Research Project
6018206
DESCRIPTION: (Adapted from Applicant's Abstract) The erythrocytic stage of Plasmodium falciparum (Pf) kills an estimated 2 million children annually. Pf invades erythrocytes (RBCs) by attaching to surface receptors, one of which includes sialic acids on glycophorinA. Region II of EBA-175 is a RBC receptor-binding ligand of Pf, the binding of which is sialic acid dependent. Region II DNA vaccines induce antibodies that block EBA-175 binding to RBCs and inhibit Pf invasion of RBCs. Region II DNA vaccines have not induced antibody titers high enough to consistently protect monkeys against Pf. However, upon Pf challenge, which in effect provides for protein boosting, anti-region II blocking antibodies were increased 10-fold. When a baculovirus recombinant EBA-175 region II protein was delivered in adjuvant to DNA vaccine primed or naive animals, similarly high antibody titers were achieved.
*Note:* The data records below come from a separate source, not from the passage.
Lemma balloc_body_next b :
  b mod BPB = 0 -> 0 <= b < sb_size S -> (forall c, b <= c < b + BPB -> c < sb_size S -> used S V c = true) ->
  runs env (balloc_body ROOTDEV b n (MkK t k)) (fun r s' => r = inl (b + BPB) /\ exists k', s' = MkK t k' /\
    txn p s o H bl V D t k' /\ same_fs k k' /\ keeps H k k').
Proof.
  intros Hm Hb Hall. unfold balloc_body. rewrite getX_bind, Hsb. rewrite (proj2 (Z.ltb_lt _ _)) by lia.
  destruct (fs_dom Hfs (BBLOCK b S)) as [d Hd]; [pose proof (ly_bmap (fs_layout Hfs) b Hb); pose proof (ly_data (fs_layout Hfs)); pose proof (ly_log (fs_layout Hfs)); szs|].
  apply (balloc_read b d); [done|done|]. intros bp k1 Hbp Hfree HT1 R1 F1 K1 Hcl.
  assert (sb k1 = S) as Hsb1 by (by rewrite (sf_sb _ _ F1)).
  rewrite (bind_ret _ _ _ _ _ _ (balloc_bits_none Hm Hb R1 Hd Hsb1 Hall)). apply runs_bind.
  eapply runs_mono; [|eapply (tx_brelse env n p (proj2 (rest_slks p t _) Hr) HT1 bp _ _ (held_first bp H) R1 Hcl)].
  intros [] ? (k2 & -> & HT2 & K2 & F2). eapply runs_ret; [reflexivity|]. split; [done|]. exists k2.
  fold (hold (SLBuf bp) p t) in *. rewrite hold_drop in * by done. rewrite unheld in HT2 by done.
  split_and!; [done|done|by etransitivity|]. etransitivity; [exact K1|]. by apply (keep_keeps bp).
Qed.

Lemma balloc_body_found b i :
  b mod BPB = 0 -> 0 <= b -> 0 <= i < BPB -> b + i < sb_size S -> ds <= b + i -> used S V (b + i) = false ->
  (forall c, b <= c < b + i -> used S V c = true) ->
  runs env (balloc_body ROOTDEV b n (MkK t k)) (fun r s' => r = inr (b + i) /\ exists k', s' = MkK t k' /\
    txn p s o H (absorb (b + i) (absorb (BBLOCK (b + i) S) bl)) (<[b + i := zeros]> (bmap_set S V (b + i))) D t k' /\
    same_fs k k' /\ keeps H k k').
Proof.
  intros Hm Hb Hi Hs Hds Hu Hall. unfold balloc_body. rewrite getX_bind, Hsb. rewrite (proj2 (Z.ltb_lt _ _)) by lia.
  assert (0 <= b < sb_size S) as Hb' by lia.
  destruct (fs_dom Hfs (BBLOCK b S)) as [d Hd]; [pose proof (ly_bmap (fs_layout Hfs) b Hb'); pose proof (ly_data (fs_layout Hfs)); pose proof (ly_log (fs_layout Hfs)); szs|].
  apply (balloc_read b d); [done|done|]. intros bp k1 Hbp Hfree HT1 R1 F1 K1 _.
  assert (sb k1 = S) as Hsb1 by (by rewrite (sf_sb _ _ F1)). apply runs_bind.
  apply (balloc_bits_some Hm Hb' R1 Hd Hsb1 i); [done|done|done|]. intros fuel. apply runs_mwhile_inl.
  eapply runs_mono; [|eapply (balloc_take Hm Hb' R1 Hd Hsb1 i); try done; by apply held_keeps].
  intros r ? (-> & k2 & -> & HT2 & F2 & K2). eapply runs_ret; [reflexivity|]. split; [done|]. exists k2.
  split_and!; [done|done|by etransitivity|by etransitivity].
Qed.
End scan.

(** [balloc] returns the first free block, marks it in the bitmap and zeroes
    it. *)
Lemma balloc_runs k b0 :
  txn p s o H bl V D t k -> sb k = S -> held_data ds S V H k -> (size H + length bl + 2 < nbuf)%nat ->
  0 <= b0 < sb_size S -> used S V b0 = false -> (forall c, 0 <= c < b0 -> used S V c = true) -> (Z.to_nat (b0 / BPB) < n)%nat ->
  runs env (balloc ROOTDEV n (MkK t k)) (fun r s' => r = b0 /\ exists k', s' = MkK t k' /\
    txn p s o H (absorb b0 (absorb (BBLOCK b0 S) bl)) (<[b0 := zeros]> (bmap_set S V b0)) D t k' /\ same_fs k k' /\ keeps H k k').
Proof.
  intros HT Hsb Hheld Hbud Hb0 Hu Hall Hfuel. unfold balloc, mloop.
  assert (ds <= b0) as Hds. { destruct (Z.le_gt_cases ds b0) as [|Hlt]; [done|]. rewrite (fs_meta Hfs b0) in Hu by lia. done. }
  assert (forall m j fuel k, 0 <= j -> j + Z.of_nat m = b0 / BPB -> (m < fuel)%nat -> txn p s o H bl V D t k -> sb k = S -> held_data ds S V H k ->
    runs env (mwhile fuel (balloc_body ROOTDEV) (j * BPB) n (MkK t k)) (fun r s' => r = b0 /\ exists k', s' = MkK t k' /\
      txn p s o H (absorb b0 (absorb (BBLOCK b0 S) bl)) (<[b0 := zeros]> (bmap_set S V b0)) D t k' /\ same_fs k k' /\ keeps H k k')) as Hloop.
  { clear k HT Hsb Hheld. pose proof (Z.div_mod b0 BPB ltac:(done)) as Hdm. pose proof (mod_BPB b0) as Hmod.
    induction m as [|m IH]; intros j fuel k Hj Hjm Hf HT Hsb Hheld; (destruct fuel as [|fuel]; [lia|]); apply runs_mwhile_inl.
    - eapply runs_mono; [|eapply (balloc_body_found HT Hsb Hheld Hbud (j * BPB) (b0 mod BPB)); try done].
      + replace (j * BPB + b0 mod BPB) with b0 by (unfold BPB, BSIZE in *; lia). intros r s' [-> HQ]. done.
      + apply Z_mod_mult.
      + unfold BPB, BSIZE in *. lia.
      + unfold BPB, BSIZE in *. lia.
      + unfold BPB, BSIZE in *. lia.
      + by replace (j * BPB + b0 mod BPB) with b0 by (unfold BPB, BSIZE in *; lia).
      + intros c Hc. apply Hall. unfold BPB, BSIZE in *. lia.
    - eapply runs_mono; [|eapply (balloc_body_next HT Hsb Hheld Hbud (j * BPB)); try done].
      + intros r ? (-> & k1 & -> & HT1 & F1 & K1). replace (j * BPB + BPB) with ((j + 1) * BPB) by lia.
        eapply runs_mono; [|eapply (IH (j + 1) fuel k1); [lia|lia|lia|done|by rewrite (sf_sb _ _ F1)|by eapply held_keeps]].
        intros r ? (-> & k2 & -> & HT2 & F2 & K2). split; [done|]. exists k2. split_and!; [done|done|by etransitivity|by etransitivity].
      + apply Z_mod_mult.
      + unfold BPB, BSIZE in *. lia.
      + intros c Hc Hc2. apply Hall. unfold BPB, BSIZE in *. lia. }
  assert (0 <= b0 / BPB) as Hq by (apply Z.div_pos; [lia|done]).
  change 0 with (0 * BPB). apply (Hloop (Z.to_nat (b0 / BPB)) 0 n k); [lia|rewrite Z2Nat.id; lia|done|done|done|done].
Qed.

(** ** Freeing *)

Section free.
Context {k : kern} (HT : txn p s o H bl V D t k) (Hsb : sb k = S) (Hheld : held_data ds S V H k).
Context (Hbud : (size H + length bl + 2 < nbuf)%nat).

Lemma bfree_bit b d : V !! BBLOCK b S = Some d -> used S V b = bit_at d (b mod BPB).
Proof. intros HV. unfold used. by rewrite HV. Qed.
However, the yield of this baculovirus expressed protein is too low to be commercially viable. We have GMP experience with a high yield Pichia pastoris recombinant expression system. The specific aim is thus to express region II protein in P. pastoris. Short term goals for recombinant region II protein are: 1) optimization of expression, fermentation and purification, 2) biochemical, and functional characterization, 3) study of safety, immunogenicity, and efficacy in Aotus monkeys. The long-term goal is large-scale GMP production of a commercially viable region II protein for Phase I/II human malaria vaccine studies alone and/or in combination with a region II DNA vaccine. PROPOSED COMMERCIAL APPLICATION: Effective approach for expression of recombinant PF proteins for malaria vaccine development for DNA prime/potein boost or protein alone vaccine.